For approximately two years, Jeremiah Mitchell obtained heroin and fentanyl from a Massachusetts supplier for distribution in Maine. Mitchell provided Patricia Oliver with heroin and cocaine that Oliver then sold to the public. On October 4, 2018, law enforcement stopped Oliver and found in her possession fentanyl and nearly $5,000 in cash. That same day, Mitchell texted a third involved individual, instructing her to dispose of drug trafficking paraphernalia -- including “a coffee grinder with fentanyl residue; bottles of inositol, a known cutting agent; a digital scale with fentanyl residue; and other items such as plastic baggies common in drug-dealing operations” -- in a Scarborough, Maine, hotel room. Mitchell was arrested later that day when he attempted to meet Oliver to collect the proceeds of her sales.

Mitchell entered into a written plea agreement with the government in March 2021. Mitchell waived his right to appeal his “guilty plea and any other aspect of [his] conviction” and “[a] sentence of imprisonment that does not exceed 33 months.” The district court attributed over 1,300 grams of fentanyl to Mitchell. At sentencing, the district court determined, without objection, Mitchell's total offense level to be 33 and his criminal history category to be II, resulting in a Guidelines sentencing range of 151 to 188 months' imprisonment. The district court then applied a three-level decrease with the government's consent, reducing the Guidelines sentencing range to 108 to 135 months' imprisonment. The district court imposed a sentence of 60 months' imprisonment followed by three years' supervised release. The court also imposed conditions of supervised release, including Standard Condition 12. Mitchell preserved his right to appeal.

Mitchell, through counsel, did not object to Standard Condition 12 in the PSR, in his pre-sentencing submissions to the district court, or at his sentencing hearing. Mitchell now challenges the constitutionality of Standard Condition 12 for the first time on appeal.

II.

If an objection to a condition of supervised release is preserved, then our review is for abuse of discretion. See United States v. Brown, 235 F.3d 2, 3 (1st Cir. 2000); see also United States v.
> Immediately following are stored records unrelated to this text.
(** A click on a page where no pattern matches, with a client whose analysis
    returns nothing: the detector raises on the missing result, and the step
    fails with the error record. *)
Lemma X10_steps_never_raise_witness :
  exists self' t,
    TestExecutor._execute_step
      (step "I click login button" (Some "login button") (Some "click") None)
      (silent_executor_on (Page "http://x/login" "<div role='button'>Enter</div>" [])) =
    (Ret false, self',
     Log INFO "Executing step: I click login button"
     :: t ++ [Log ERROR "Step execution failed: 'NoneType' object is not subscriptable"]).
Proof.
  set (click := step "I click login button" (Some "login button") (Some "click") None).
  set (self := silent_executor_on (Page "http://x/login" "<div role='button'>Enter</div>" [])).
  assert (Hrun : fst (fst (TestExecutor._handle_click_step click self)) =
                 Raise (Exn TypeError "'NoneType' object is not subscriptable"))
    by (vm_compute; reflexivity).
  destruct (X10_steps_never_raise page unit static_page offline) as (Hstep & _).
  do 2 eexists. rewrite (Hstep click self). cbv zeta.
  change (TestExecutor.action_is click "navigate") with false.
  change (TestExecutor.action_is click "click") with true. cbv iota.
  rewrite (run_eta _ _ Hrun). reflexivity.
Defined.
Lemma sourceContainers_app s l1 l2 :
  sourceContainers s (l1 ++ l2) = sourceContainers s l1 ++ sourceContainers s l2.
Proof.
  induction l1 as [| obj l1 IH]; [done |]. simpl. by rewrite IH, app_assoc.
Qed.

Lemma sourceContainers_elem s obj objects :
  obj ∈ objects -> isDeploymentNamed s obj = true ->
  exists before after,
    sourceContainers s objects = before ++ deploymentContainers obj ++ after.
Proof.
  intros (l1 & l2 & ->)%list_elem_of_split Hs.
  rewrite sourceContainers_app. simpl. rewrite Hs.
  by exists (sourceContainers s l1), (sourceContainers s l2).
Qed.

(** With a target other than the source, the loop over the sources
    amounts to one append of all the source containers. *)
Lemma addContainersFromSourceLoop_distinct s t n :
  s <> t ->
  forall k objects,
    (k + n = length objects)%nat ->
    addContainersFromSourceLoop (seq k n) objects
      {| SourceDeploymentName := s; TargetDeploymentName := t |}
    = addContainersToTargetDeployment objects
        (sourceContainers s (drop k objects)) t.
Proof.
  intros Hne. induction n as [| n IH]; intros k objects Hlen.
  - simpl. rewrite drop_ge by lia. simpl. by rewrite addContainers_nil.
  - cbn [seq addContainersFromSourceLoop SourceDeploymentName TargetDeploymentName].
    destruct (lookup_lt_is_Some_2 objects k ltac:(lia)) as [obj Hobj].
    rewrite Hobj, (drop_S _ _ _ Hobj). simpl.
    destruct (isDeploymentNamed s obj) eqn:Es.
    + rewrite IH by (rewrite addContainers_length; lia).
      rewrite addContainers_twice. f_equal. f_equal.
      rewrite addContainers_fmap, <- fmap_drop, <- addContainers_fmap.
      by apply sourceContainers_add.
    + by rewrite IH by lia.
Qed.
D'Amario, 59 F. App'x 348, 349 (1st Cir. 2003) (per curiam) (“[W]e ordinarily review a [preserved] challenge to the imposition of conditions of supervised release for abuse of discretion.”).

Unpreserved claims challenging the imposition of standard conditions of supervised release are reviewed on appeal under the “demanding ․ plain error standard of review, which requires [appellants] to show that (1) an error occurred (2) which was clear or obvious and which not only (3) affected the appellant's substantial rights but also (4) seriously impaired the fairness, integrity, or public reputation of judicial proceedings.” United States v. Cueto-Núñez, 869 F.3d 31, 39 (1st Cir. 2017) (internal quotation marks omitted). “The appellant must carry the devoir of persuasion as to each of those four elements.” United States v. Padilla, 415 F.3d 211, 218 (1st Cir. 2005). Appellants did not preserve their objections to Standard Condition 12 that they attempt to argue on appeal. We hold that there is no error at all and the constitutional challenges fail on the merits. See, e.g., United States v. Antonakopoulos, 399 F.3d 68, 84 (1st Cir. 2005) (finding “no error, much less plain error”).

III.

Appellants challenge Standard Condition 12 as unconstitutionally vague and an unconstitutional delegation of judicial authority to a probation officer.2 We find no error in the district court's imposition of Standard Condition 12.3

a. Standard Condition 12

The text of Standard Condition 12 states as follows:

If the probation officer determines that the defendant poses a risk to another person (including an organization), the probation officer may require the defendant to notify the person about the risk and the defendant shall comply with that instruction. The probation officer may contact the person and confirm that the defendant has notified the person about the risk.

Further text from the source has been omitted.